TASK PROMPT: From the data below, return each line in which the string "usrref" is found.

RECORD EXCERPTS:
^^^^
(* ===== verification/ArmState.v ===== *)
(** The state of the ARM core: the [ARMState] structure of [arm.h], the static
    globals of [arm.c], and the interface of the memory system and of the rest
    of the emulator that the core is written against. *)

From S2P Require Export Word.

(** * [ARMState] (arm.h) *)

Record ARMState := mkARM {
  reg : gmap Z Z;               (** uint32_t reg[17] *)
  mode : Z;
  mmask : Z;
  r15_mask : Z;
  event : Z;
  user_reg : gmap Z Z;          (** uint32_t user_reg[15] *)
  fiq_reg : gmap Z Z;           (** uint32_t fiq_reg[15] *)
  irq_reg : gmap Z Z;           (** uint32_t irq_reg[2], as the next three *)
  super_reg : gmap Z Z;
  abort_reg : gmap Z Z;
  undef_reg : gmap Z Z;
  spsr : gmap Z Z;              (** uint32_t spsr[16] *)
  r15_diff : Z;
  abort_base_restored : Z;
  stm_writeback_at_end : Z;
  arch_v4 : Z
}.

(** [memset(&arm, 0, sizeof(arm))] *)
Definition arm_zero : ARMState :=
  mkARM ∅ 0 0 0 0 ∅ ∅ ∅ ∅ ∅ ∅ ∅ 0 0 0 0.

Definition set_reg v (a : ARMState) : ARMState :=
  mkARM v (mode a) (mmask a) (r15_mask a) (event a) (user_reg a) (fiq_reg a) (irq_reg a)
    (super_reg a) (abort_reg a) (undef_reg a) (spsr a) (r15_diff a) (abort_base_restored
    a) (stm_writeback_at_end a) (arch_v4 a).
Definition set_mode v (a : ARMState) : ARMState :=
  mkARM (reg a) v (mmask a) (r15_mask a) (event a) (user_reg a) (fiq_reg a) (irq_reg a)
    (super_reg a) (abort_reg a) (undef_reg a) (spsr a) (r15_diff a) (abort_base_restored
    a) (stm_writeback_at_end a) (arch_v4 a).
Definition set_mmask v (a : ARMState) : ARMState :=
  mkARM (reg a) (mode a) v (r15_mask a) (event a) (user_reg a) (fiq_reg a) (irq_reg a)
    (super_reg a) (abort_reg a) (undef_reg a) (spsr a) (r15_diff a) (abort_base_restored
    a) (stm_writeback_at_end a) (arch_v4 a).
Definition set_r15_mask v (a : ARMState) : ARMState :=
  mkARM (reg a) (mode a) (mmask a) v (event a) (user_reg a) (fiq_reg a) (irq_reg a)
    (super_reg a) (abort_reg a) (undef_reg a) (spsr a) (r15_diff a) (abort_base_restored
    a) (stm_writeback_at_end a) (arch_v4 a).
Definition set_event v (a : ARMState) : ARMState :=
  mkARM (reg a) (mode a) (mmask a) (r15_mask a) v (user_reg a) (fiq_reg a) (irq_reg a)
    (super_reg a) (abort_reg a) (undef_reg a) (spsr a) (r15_diff a) (abort_base_restored
    a) (stm_writeback_at_end a) (arch_v4 a).
Definition set_user_reg v (a : ARMState) : ARMState :=
  mkARM (reg a) (mode a) (mmask a) (r15_mask a) (event a) v (fiq_reg a) (irq_reg a)
    (super_reg a) (abort_reg a) (undef_reg a) (spsr a) (r15_diff a) (abort_base_restored
    a) (stm_writeback_at_end a) (arch_v4 a).
Definition set_fiq_reg v (a : ARMState) : ARMState :=
  mkARM (reg a) (mode a) (mmask a) (r15_mask a) (event a) (user_reg a) v (irq_reg a)
    (super_reg a) (abort_reg a) (undef_reg a) (spsr a) (r15_diff a) (abort_base_restored
    a) (stm_writeback_at_end a) (arch_v4 a).
Definition set_irq_reg v (a : ARMState) : ARMState :=
  mkARM (reg a) (mode a) (mmask a) (r15_mask a) (event a) (user_reg a) (fiq_reg a) v
    (super_reg a) (abort_reg a) (undef_reg a) (spsr a) (r15_diff a) (abort_base_restored
    a) (stm_writeback_at_end a) (arch_v4 a).
Definition set_super_reg v (a : ARMState) : ARMState :=
  mkARM (reg a) (mode a) (mmask a) (r15_mask a) (event a) (user_reg a) (fiq_reg a)
    (irq_reg a) v (abort_reg a) (undef_reg a) (spsr a) (r15_diff a) (abort_base_restored
    a) (stm_writeback_at_end a) (arch_v4 a).
Definition set_abort_reg v (a : ARMState) : ARMState :=
  mkARM (reg a) (mode a) (mmask a) (r15_mask a) (event a) (user_reg a) (fiq_reg a)
    (irq_reg a) (super_reg a) v (undef_reg a) (spsr a) (r15_diff a) (abort_base_restored
    a) (stm_writeback_at_end a) (arch_v4 a).
Definition set_undef_reg v (a : ARMState) : ARMState :=
  mkARM (reg a) (mode a) (mmask a) (r15_mask a) (event a) (user_reg a) (fiq_reg a)
    (irq_reg a) (super_reg a) (abort_reg a) v (spsr a) (r15_diff a) (abort_base_restored
    a) (stm_writeback_at_end a) (arch_v4 a).
Definition set_spsr v (a : ARMState) : ARMState :=
  mkARM (reg a) (mode a) (mmask a) (r15_mask a) (event a) (user_reg a) (fiq_reg a)
    (irq_reg a) (super_reg a) (abort_reg a) (undef_reg a) v (r15_diff a)
    (abort_base_restored a) (stm_writeback_at_end a) (arch_v4 a).
Definition set_r15_diff v (a : ARMState) : ARMState :=
  mkARM (reg a) (mode a) (mmask a) (r15_mask a) (event a) (user_reg a) (fiq_reg a)
    (irq_reg a) (super_reg a) (abort_reg a) (undef_reg a) (spsr a) v
    (abort_base_restored a) (stm_writeback_at_end a) (arch_v4 a).
Definition set_abort_base_restored v (a : ARMState) : ARMState :=
  mkARM (reg a) (mode a) (mmask a) (r15_mask a) (event a) (user_reg a) (fiq_reg a)
    (irq_reg a) (super_reg a) (abort_reg a) (undef_reg a) (spsr a) (r15_diff a) v
    (stm_writeback_at_end a) (arch_v4 a).
Definition set_stm_writeback_at_end v (a : ARMState) : ARMState :=
  mkARM (reg a) (mode a) (mmask a) (r15_mask a) (event a) (user_reg a) (fiq_reg a)
    (irq_reg a) (super_reg a) (abort_reg a) (undef_reg a) (spsr a) (r15_diff a)
    (abort_base_restored a) v (arch_v4 a).
Definition set_arch_v4 v (a : ARMState) : ARMState :=
  mkARM (reg a) (mode a) (mmask a) (r15_mask a) (event a) (user_reg a) (fiq_reg a)
    (irq_reg a) (super_reg a) (abort_reg a) (undef_reg a) (spsr a) (r15_diff a)
    (abort_base_restored a) (stm_writeback_at_end a) v.

(** * The globals of arm.c

    [usrregs[c]] is a pointer to register [c] of User mode: into the current
    bank or into the banked copy. [cpsr] and [pcpsr] are the index into
    [arm.reg] of the status register, 15 in a 26-bit mode and 16 in a 32-bit
    one. [pccache2] is the pointer [getpccache] answered for the page being
    executed. *)

Inductive usrref := InReg (c : Z) | InUser (c : Z).
#[export] Instance usrref_eq_dec : EqDecision usrref.
Proof. solve_decision. Defined.
#[export] Instance usrref_inhabited : Inhabited usrref := populate (InReg 0).

Record Mach (S P : Type) := mkMach {
  arm : ARMState;
  cpsr : Z;
  pcpsr : Z;
  usrregs : gmap Z usrref;      (** uint32_t *usrregs[16] *)
  pccache : Z;
  pccache2 : option P;
  unpredictable_count : Z;
  inscount : Z;
  sys : S                       (** everything outside arm.c *)
}.
Arguments mkMach {S P}.
Arguments arm {S P}. Arguments cpsr {S P}. Arguments pcpsr {S P}.
Arguments usrregs {S P}. Arguments pccache {S P}. Arguments pccache2 {S P}.
Arguments unpredictable_count {S P}. Arguments inscount {S P}. Arguments sys {S P}.

Definition set_arm {S P} v (m : Mach S P) : Mach S P :=
  mkMach v (cpsr m) (pcpsr m) (usrregs m) (pccache m) (pccache2 m) (unpredictable_count
    m) (inscount m) (sys m).
Definition set_cpsr {S P} v (m : Mach S P) : Mach S P :=
  mkMach (arm m) v (pcpsr m) (usrregs m) (pccache m) (pccache2 m) (unpredictable_count
    m) (inscount m) (sys m).
Definition set_pcpsr {S P} v (m : Mach S P) : Mach S P :=
  mkMach (arm m) (cpsr m) v (usrregs m) (pccache m) (pccache2 m) (unpredictable_count m)
    (inscount m) (sys m).
Definition set_usrregs {S P} v (m : Mach S P) : Mach S P :=
  mkMach (arm m) (cpsr m) (pcpsr m) v (pccache m) (pccache2 m) (unpredictable_count m)
    (inscount m) (sys m).
Definition set_pccache {S P} v (m : Mach S P) : Mach S P :=
  mkMach (arm m) (cpsr m) (pcpsr m) (usrregs m) v (pccache2 m) (unpredictable_count m)
    (inscount m) (sys m).
Definition set_pccache2 {S P} v (m : Mach S P) : Mach S P :=
  mkMach (arm m) (cpsr m) (pcpsr m) (usrregs m) (pccache m) v (unpredictable_count m)
    (inscount m) (sys m).
Definition set_unpredictable_count {S P} v (m : Mach S P) : Mach S P :=
  mkMach (arm m) (cpsr m) (pcpsr m) (usrregs m) (pccache m) (pccache2 m) v (inscount m)
    (sys m).
Definition set_inscount {S P} v (m : Mach S P) : Mach S P :=
  mkMach (arm m) (cpsr m) (pcpsr m) (usrregs m) (pccache m) (pccache2 m)
    (unpredictable_count m) v (sys m).
Definition set_sys {S P} v (m : Mach S P) : Mach S P :=
  mkMach (arm m) (cpsr m) (pcpsr m) (usrregs m) (pccache m) (pccache2 m)
    (unpredictable_count m) (inscount m) v.

(** * Constants and instruction fields (arm.h, arm_common.h) *)

Definition NFLAG : Z := 0x80000000.
Definition ZFLAG : Z := 0x40000000.
Definition CFLAG : Z := 0x20000000.
Definition VFLAG : Z := 0x10000000.

Definition USER : Z := 0.
Definition FIQ : Z := 1.
Definition IRQ : Z := 2.
Definition SUPERVISOR : Z := 3.
Definition ABORT : Z := 7.
Definition UNDEFINED : Z := 11.
Definition SYSTEM : Z := 15.

Definition RD (opcode : Z) : Z := (opcode .>> 12) .& 0xf.
Definition RN (opcode : Z) : Z := (opcode .>> 16) .& 0xf.
Definition RM (opcode : Z) : Z := opcode .& 0xf.
Definition MULRD (opcode : Z) : Z := (opcode .>> 16) .& 0xf.
Definition MULRN (opcode : Z) : Z := (opcode .>> 12) .& 0xf.
Definition MULRS (opcode : Z) : Z := (opcode .>> 8) .& 0xf.
Definition MULRM (opcode : Z) : Z := opcode .& 0xf.

Definition ARM_MODE_32 (m : Z) : bool := nz (m .& 0x10).
Definition ARM_MODE_PRIV (m : Z) : bool := nz (m .& 0xf).
Definition ARM_MODE_HAS_SPSR (m : Z) : bool := ARM_MODE_PRIV m && negb (m =? 0x1f).

(** * What the core asks of the memory system

    The memory accessors of mem.h and the coprocessor 15 entry points, as the
    core calls them. They work on [arm.event] (where a data abort is raised)
    and on the rest of the emulator's state [S]; [P] is the type of the host
    pointers [getpccache] returns. [cp15_write] can also make the core change
    mode or refetch, which it reports as an effect. *)

Inductive cp15_effect := Cp15None | Cp15Mode (m : Z) | Cp15Refetch.

Class MemSys (S P : Type) := {
  ms_read32 : Z → M (Z * S) Z;
  ms_read8 : Z → M (Z * S) Z;
  ms_write32 : Z → Z → M (Z * S) unit;
  ms_write8 : Z → Z → M (Z * S) unit;
  ms_memmode : S → Z;
  ms_set_privilege : Z → S → S;
  ms_prog32 : S → Z;
  ms_getpccache : Z → M (Z * S) (option P);
  ms_fetch : P → Z → S → Z;
  ms_cp15_read : Z → M S Z;
  ms_cp15_write : Z → Z → Z → M S cp15_effect
}.

(** A computation of the memory system, as the core sees it. *)
Definition mem_zoom {S P A} (op : M (Z * S) A) : M (Mach S P) A :=
  zoom (λ m, (event (arm m), sys m))
       (λ es m, set_sys (snd es) (set_arm (set_event (fst es) (arm m)) m)) op.
Definition sys_zoom {S P A} (op : M S A) : M (Mach S P) A :=
  zoom sys set_sys op.

Section accessors.
Context {S P : Type} `{!MemSys S P}.
Local Abbreviation ARM := (M (Mach S P)).

(** * Register access *)

Definition upd_arm (f : ARMState → ARMState) (m : Mach S P) : Mach S P :=
  set_arm (f (arm m)) m.
Definition put_reg (r v : Z) (a : ARMState) : ARMState :=
  set_reg (<[r := v]> (reg a)) a.
Definition rreg (r : Z) (m : Mach S P) : Z := reg (arm m) !!! r.
Definition wreg (r v : Z) : ARM unit := modify (upd_arm (put_reg r v)).
(** [arm.reg[cpsr]] *)
Definition psr (m : Mach S P) : Z := rreg (cpsr m) m.
Definition wpsr (v : Z) : ARM unit :=
  modify (λ m, upd_arm (put_reg (cpsr m) v) m).

Definition PC (m : Mach S P) : Z := sub32 (rreg 15 m) 8 .& r15_mask (arm m).
Definition GETADDR (r : Z) (m : Mach S P) : Z :=
  if r =? 15 then rreg 15 m .& r15_mask (arm m) else rreg r m.
Definition GETREG (r : Z) (m : Mach S P) : Z :=
  if r =? 15 then add32 (rreg 15 m) (r15_diff (arm m)) else rreg r m.

Definition NFSET (m : Mach S P) : Z := if nz (psr m .& NFLAG) then 1 else 0.
Definition ZFSET (m : Mach S P) : Z := if nz (psr m .& ZFLAG) then 1 else 0.
Definition CFSET (m : Mach S P) : Z := if nz (psr m .& CFLAG) then 1 else 0.
Definition VFSET (m : Mach S P) : Z := if nz (psr m .& VFLAG) then 1 else 0.

(** [LOADREG(r, v)] as the interpreter builds it (no pipeline to refill) *)
Definition LOADREG (r v : Z) : ARM unit :=
  if r =? 15 then
    mask ← gets (λ m, r15_mask (arm m));
    r15 ← gets (rreg 15);
    wreg 15 ((r15 .&~ mask) .| (add32 v 4 .& mask))
  else wreg r v.

(** * Memory access (mem.h) *)

Definition mem_read32 (addr : Z) : ARM Z := mem_zoom (ms_read32 addr).
Definition mem_read8 (addr : Z) : ARM Z := mem_zoom (ms_read8 addr).
Definition mem_write32 (addr val : Z) : ARM unit := mem_zoom (ms_write32 addr val).
Definition mem_write8 (addr val : Z) : ARM unit := mem_zoom (ms_write8 addr (u8 val)).
Definition mem_set_privilege (p : Z) : ARM unit :=
  modify (λ m, set_sys (ms_set_privilege p (sys m)) m).

Definition with_user_privilege {A} (op : ARM A) : ARM A :=
  prev ← gets (λ m, ms_memmode (sys m));
  mem_set_privilege 0;;
  data ← op;
  mem_set_privilege prev;;
  mret data.
Definition mem_user_read32 (addr : Z) : ARM Z := with_user_privilege (mem_read32 addr).
Definition mem_user_read8 (addr : Z) : ARM Z := with_user_privilege (mem_read8 addr).
Definition mem_user_write32 (addr val : Z) : ARM unit :=
  with_user_privilege (mem_write32 addr val).
Definition mem_user_write8 (addr val : Z) : ARM unit :=
  with_user_privilege (mem_write8 addr val).

(** [arm.event & 0x40]: a data abort is pending *)
Definition aborted (m : Mach S P) : bool := nz (event (arm m) .& 0x40).
End accessors.

Arguments rreg {S P} r m /.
^^^^
SOLUTION TO THIS TASK:
Inductive usrref := InReg (c : Z) | InUser (c : Z).
#[export] Instance usrref_eq_dec : EqDecision usrref.
#[export] Instance usrref_inhabited : Inhabited usrref := populate (InReg 0).
  usrregs : gmap Z usrref;      (** uint32_t *usrregs[16] *)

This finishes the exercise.